Having spoken to members of the Fire Brigades Union in Cumbria and to other fire and rescue staff, I know that they strongly oppose the proposals, because, as I am sure we all know, it is the firefighters themselves who rely more than anybody else on the accuracy and professionalism of the Cumbrian-based call handlers to get them to the right place, with the right information and at the right time. They know that a control centre 100 miles away, however fantastic and professional it will be, cannot be as reliable or responsible as a centre committed to Cumbria, focused on our county and understanding its quirks.

This is a rare opportunity for me to be critical of the coalition—the Labour-Conservative coalition in Carlisle that runs Cumbria county council. I will qualify that, however, by saying that I am proud to represent a county where six MPs—only two of us are present—from all three parties work closely together, not just on this issue but on others. I know that my colleagues share my deep concern on the issue, even if we might not always come to exactly the same conclusions. I think that there is exasperation across the county—including all three parties and, more importantly, in the community—about the county council’s decision to resist all attempts to get it to rethink.
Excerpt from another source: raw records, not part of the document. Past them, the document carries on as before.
(* ===== verification/ColdServer.v ===== *)
(** * The cold store

    Models src/internal/coldstore/server.go, with discard.go, local.go and the disk
    checks of disk.go: immutable objects (a manifest and a read-only disk) that are
    received into private stages, published by a rename, and deleted behind
    permanent fences.  Every operation holds the store's lock: the model runs them
    one at a time.  Ownership and permission checks of the root-owned directories
    are [check]s that can fail.  [btrfs send] and [btrfs receive] are parameters,
    from and to streams. *)
From S2P Require Import Prelude GoStrings RunnerState Receipts ColdProtocol Encodings.

#[local] Open Scope Z_scope.

(** ** State *)

(** objects/<id>: manifest.json and disk. *)
Record container := mkContainer { ct_manifest : json Object; ct_disk : disk }.

(** .stage-put-<uuid>: what was received so far. *)
Record put_stage := mkPutStage { ps_disks : list disk; ps_manifest : option Object }.

Record Store := mkStore {
  objects : gmap string container;
  deleted : gset string;                      (* deleted/<id> *)
  put_stages : gmap string put_stage;         (* .stage-put-<uuid> *)
  delete_stages : gmap string container;      (* .stage-delete-<id> *)
}.
Definition empty_Store : Store := mkStore ∅ ∅ ∅ ∅.

Definition set_objects v s := mkStore v (deleted s) (put_stages s) (delete_stages s).
Definition set_deleted v s := mkStore (objects s) v (put_stages s) (delete_stages s).
Definition set_put_stages v s := mkStore (objects s) (deleted s) v (delete_stages s).
Definition set_delete_stages v s := mkStore (objects s) (deleted s) (put_stages s) v.

(** A call with no effect the model tracks, which can fail: a sync, a check. *)
Definition check {S} : M S unit := query (λ _, inl tt).

Definition errObjectDeleted : error := Errorf "object ID is permanently deleted".

(** ** Disk checks (disk.go) *)

Definition verifyDiskIdentity (d : disk) (o : Object) (received : bool) : result unit :=
  if negb (dk_readonly d) then inr (Errorf "disk subvolume is not read-only") else
  let want := if received then sv_ReceivedUUID (dk_id d) else sv_UUID (dk_id d) in
  if negb (String.eqb want (ob_UUID o)) then inr (Errorf "disk subvolume UUID mismatch")
  else mret tt.

Definition disk_size (d : disk) : Z := Z.of_nat (String.length (dk_content d)).

Definition verifyDisk (d : disk) (o : Object) (received : bool) : result unit :=
  _ ← verifyDiskIdentity d o received;
  if negb (disk_size d =? ob_Size o) then inr (Errorf "rootfs size mismatch") else
  if negb (String.eqb (sha256_hex (dk_content d)) (ob_SHA256 o))
  then inr (Errorf "rootfs checksum mismatch") else mret tt.

(** Exactly one disk in the stage. *)
Definition receivedDisk (ds : list disk) (o : Object) : result disk :=
  match ds with
  | [d] => _ ← verifyDisk d o true; mret d
  | _ => inr (Errorf "receive must contain exactly one disk subvolume")
  end.

Section server.
Context (uuid_Parse : string → option string) {stream : Type}.
(** [btrfs send] of a disk, with a parent, and [btrfs receive] beside the disks the
    store already has; with or without zstd. *)
Context (send : disk → option disk → string → stream)
  (receive : stream → string → list disk → result (list disk)).

(** ** Deletion records and stages *)

Definition deletionRecord (id : string) (create : bool) : M Store bool :=
  if create then
    check;; (* mkdir deleted *)
    check;; (* ordinaryDir *)
    env (λ s, (inl tt, set_deleted ({[id]} ∪ deleted s) s));;
    check;; check;; (* close, lstat *)
    check;; check;; check;; (* sync *)
    mret true
  else
    check;;
    query (λ s, inl (bool_decide (id ∈ deleted s))).

Definition sorted_keys {A} (m : gmap string A) : list string :=
  merge_sort name_le (map fst (map_to_list m)).

Definition remove_delete_stage (id : string) : M Store unit :=
  deletionRecord id true;;
  env (λ s, (inl tt, set_delete_stages (delete id (delete_stages s)) s)).
Definition remove_put_stage (u : string) : M Store unit :=
  env (λ s, (inl tt, set_put_stages (delete u (put_stages s)) s)).

(** The directory lists the delete stages before the put stages. *)
Definition recoverStages : M Store unit :=
  '(deletes, puts) ← query (λ s, inl (sorted_keys (delete_stages s), sorted_keys (put_stages s)));
  require (forallb (validID uuid_Parse) (deletes ++ puts))
    (Errorf "foreign staging namespace entry");;
  check;; (* modes *)
  check;; check;; (* sync objects and root before anything is removed *)
  for_each remove_delete_stage deletes;;
  for_each remove_put_stage puts;;
  check.

Definition withServer {A} (fn : M Store A) : M Store A :=
  check;; check;; (* ValidateRoot, the lock *)
  check;; check;; (* the objects directory *)
  recoverStages;;
  fn.

(** ** Operations *)

Definition manifest (id : string) : M Store Object :=
  c ← query (λ s, match objects s !! id with Some c => inl c | None => inr ErrNotExist end);
  check;;
  o ← lift (unmarshal (ct_manifest c));
  lift (validate_object uuid_Parse o);;
  require (String.eqb (ob_ID o) id) (Errorf "manifest ID mismatch");;
  mret o.

(** The disk of an object directory. *)
Definition object_disk (id : string) : M Store disk :=
  query (λ s, match objects s !! id with
              | Some c => inl (ct_disk c)
              | None => inr ErrNotExist
              end).

Definition stat (id : string) : M Store Object :=
  gone ← deletionRecord id false;
  if (gone : bool) then throw errObjectDeleted else
  o ← manifest id;
  d ← object_disk id;
  lift (verifyDiskIdentity d o true);;
  mret o.

Definition put_disks (u : string) (ds : list disk) (s : Store) : Store :=
  set_put_stages (<[u := mkPutStage ds None]> (put_stages s)) s.

(** The rename that publishes a complete stage. *)
Definition publish (u id : string) : M Store unit :=
  env (λ s, match put_stages s !! u, objects s !! id with
            | Some (mkPutStage [d] (Some o)), None =>
                (inl tt, set_objects (<[id := mkContainer (Some o) d]> (objects s))
                           (set_put_stages (delete u (put_stages s)) s))
            | _, Some _ => (inr ErrExist, s)
            | _, _ => (inr ErrNotExist, s)
            end).

(** The body of [put] below the stage directory, [u] being its UUID. *)
Definition receive_object (u : string) (o : Object) (input : stream) (compression : string)
  : M Store unit :=
  ds ← query (λ s, receive input compression (ct_disk <$> (map_to_list (objects s)).*2));
  env (λ s, (inl tt, put_disks u ds s));;
  d ← lift (receivedDisk ds o);
  check;; check;; check;; (* rename to disk, sync rootfs.img, sync disk *)
  env (λ s, (inl tt, set_put_stages (<[u := mkPutStage [d] (Some o)]> (put_stages s)) s));;
  check;; check;; (* sync manifest.json, sync the stage *)
  publish u (ob_ID o);;
  check;; check.

Definition put (u : string) (o : Object) (input : stream) (compression : string) : M Store unit :=
  gone ← deletionRecord (ob_ID o) false;
  if (gone : bool) then throw errObjectDeleted else
  query (λ s, match objects s !! ob_ID o with
              | None => inl tt
              | Some _ => inr (Errorf "object exists or cannot be inspected; refusing overwrite")
              end);;
  (if nonempty (ob_Parent o) then stat (ob_Parent o);; mret tt else mret tt);;
  env (λ s, match put_stages s !! u with
            | None => (inl tt, put_disks u [] s)
            | Some _ => (inr ErrExist, s)
            end);;
  finally (receive_object u o input compression) (remove_put_stage u).

Definition get (id parent compression : string) : M Store stream :=
  stat id;;
  p ← (if nonempty parent then
         o ← try (stat parent);
         match o with
         | inl _ => d ← object_disk parent; mret (Some d)
         | inr ErrNotExist => mret None
         | inr e => throw e
         end
       else mret None);
  d ← object_disk id;
  check;; (* the pipeline *)
  mret (send d p compression).

(** No object names [id] as its parent. *)
Definition no_child (id e : string) : M Store unit :=
  require (validID uuid_Parse e) (Errorf "unexpected object namespace entry");;
  o ← manifest e;
  require (negb (String.eqb (ob_Parent o) id)) (Errorf "object is referenced by a child").

(** The rename that withdraws an object. *)
Definition withdraw (id : string) : M Store unit :=
  env (λ s, match objects s !! id, delete_stages s !! id with
            | Some c, None =>
                (inl tt, set_objects (delete id (objects s))
                           (set_delete_stages (<[id := c]> (delete_stages s)) s))
            | _, Some _ => (inr ErrExist, s)
            | None, _ => (inr ErrNotExist, s)
            end).

Definition s_delete (id : string) : M Store unit :=
  recoverStages;;
  present ← query (λ s, inl (bool_decide (is_Some (objects s !! id))));
  if negb (present : bool) then deletionRecord id true;; mret tt else
  o ← manifest id;
  d ← object_disk id;
  lift (verifyDiskIdentity d o true);;
  es ← query (λ s, inl (sorted_keys (objects s)));
  for_each (no_child id) es;;
  check;; (* mode of the container *)
  deletionRecord id true;;
  withdraw id;;
  recoverStages.

(** ** Entry points *)

(** What a request is answered with. *)
Inductive reply := R_object (o : Object) | R_done | R_stream (s : stream).

(** [Serve] of a parsed command; [u] names the stage of a put. *)
Definition Serve (unmarshal_request : string → result request) (u command : string)
    (input : stream) : M Store reply :=
  r ← lift (parseRequest uuid_Parse unmarshal_request command);
  withServer
    (if String.eqb (rq_Operation r) "stat" then
       o ← stat (ob_ID (rq_Object r)); mret (R_object o)
     else if String.eqb (rq_Operation r) "put" then
       put u (rq_Object r) input (rq_Compression r);; mret R_done
     else if String.eqb (rq_Operation r) "get" then
       out ← get (ob_ID (rq_Object r)) (rq_Parent r) (rq_Compression r); mret (R_stream out)
     else if String.eqb (rq_Operation r) "delete" then
       s_delete (ob_ID (rq_Object r));; mret R_done
     else throw (Errorf "invalid operation")).

(** [Receive] of local.go: an exact existing object is kept. *)
Definition Receive (u : string) (o : Object) (input : stream) : M Store unit :=
  lift (validate_object uuid_Parse o);;
  withServer
    (actual ← try (stat (ob_ID o));
     match actual with
     | inl actual =>
         require (bool_decide (actual = o))
           (Errorf "immutable object already exists with different metadata");;
         check
     | inr ErrNotExist => put u o input ""
     | inr e => throw e
     end).

Definition LocalStat (id : string) : M Store Object :=
  require (validID uuid_Parse id) (Errorf "invalid object ID");;
  withServer (stat id).

(** [Clone]: the caller snapshots the verified disk to its destination. *)
Definition Clone (o : Object) (snapshot : disk → M Store unit) : M Store unit :=
  lift (validate_object uuid_Parse o);;
  withServer
    (actual ← stat (ob_ID o);
     require (bool_decide (actual = o)) (Errorf "stored object metadata mismatch");;
     d ← object_disk (ob_ID o);
     lift (verifyDisk d o true);;
     snapshot d).

Definition Remove (id : string) : M Store unit :=
  require (validID uuid_Parse id) (Errorf "invalid object ID");;
  withServer (s_delete id).

(** ** Discarding damaged objects *)

(** One entry of the object directory: kept objects do not depend on the set, and
    those of the set are containers with a read-only disk. *)
Definition disposition (ids : list string) (id : string) : M Store (option string) :=
  require (validID uuid_Parse id) (Errorf "unexpected object namespace entry");;
  if bool_decide (id ∈ ids) then
    check;; check;; (* the container and its manifest are private regular files *)
    d ← object_disk id;
    require (dk_readonly d) (Errorf "disk subvolume is not read-only");;
    mret (Some id)
  else
    o ← manifest id;
    require (negb (bool_decide (ob_Parent o ∈ ids)))
      (Errorf "retained object depends on discard set");;
    mret None.

Fixpoint dispositions (ids es : list string) : M Store (list string) :=
  match es with
  | [] => mret []
  | e :: es' =>
      p ← disposition ids e;
      ps ← dispositions ids es';
      mret (match p with Some p => p :: ps | None => ps end)
  end.

Definition DiscardObjects (ids : list string) : M Store unit :=
  require (negb (bool_decide (ids = []))) (Errorf "explicit nonempty discard set required");;
  require (forallb (validID uuid_Parse) ids && bool_decide (NoDup ids))
    (Errorf "discard IDs must be unique canonical UUIDs");;
  withServer
    (es ← query (λ s, inl (sorted_keys (objects s)));
     present ← dispositions ids es;
     for_each (λ id, deletionRecord id true;; mret tt) ids;;
     for_each withdraw present;;
     recoverStages).
End server.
The recent decision of the Merseyside authority to turn its back on this wasteful project seems to have been ignored. Only a fortnight ago, the county council’s own overview and scrutiny committee, chaired by Jo Stephenson, the county councillor for Windermere, discussed the project, objected to it, for the reasons that I have outlined—the objections came from all three parties—and strongly recommended that the cabinet of the county council think again. The cabinet responded in less than 24 hours, without any time to consider the committee’s recommendations, and obstinately proclaimed that it was not for turning. I am sure that the Minister will understand our extreme frustration. There are intelligent, safer and more efficient alternatives, yet the county has so far refused to countenance them.

As someone who believes that decisions such as this should be taken at a local level—not least because it means that voters know exactly who to blame at the next local election—I do not want the Minister to intervene and override the county council. He could not, even if he wanted to, and even if he could, he absolutely should not, in the interests of democracy and localism. I would, however, like him to help us all the same.

The Government rightly withdrew their backing for the national programme of regionalised control centres. The logic behind that decision was right. I would be immensely grateful if, as a result of this debate, the Minister wrote to the leader of Cumbria county council to explain why he feels—indeed, why this Government feel—that such a move is inefficient, wasteful and a threat to public safety. If it wants to ignore his advice, as well as that of many of the county’s MPs and the vast majority of Cumbria’s citizens, it can do so, but it will, of course, face consequences. An intervention by the Minister would do no harm and would be very welcome, especially given that all I am asking him to do is restate what he said about this flawed proposal last year.

We are not saying no to any reform or restructuring, but we want the county to use its imagination and value the unique nature of our county. It is a county where fire and rescue means a lot more even than our excellent fire brigade—it means mountain rescue, such as the teams in Kendal, Ambleside and the Langdales, and inshore rescue, such as the bay search and rescue team in Flookburgh. Ours is a county in which understanding all that is essential in responding to people in acute distress. By all means, let us look at how we can consolidate our emergency control centres in Cumbria, but do not go down a route of regionalisation that will cost more money and could easily cost lives.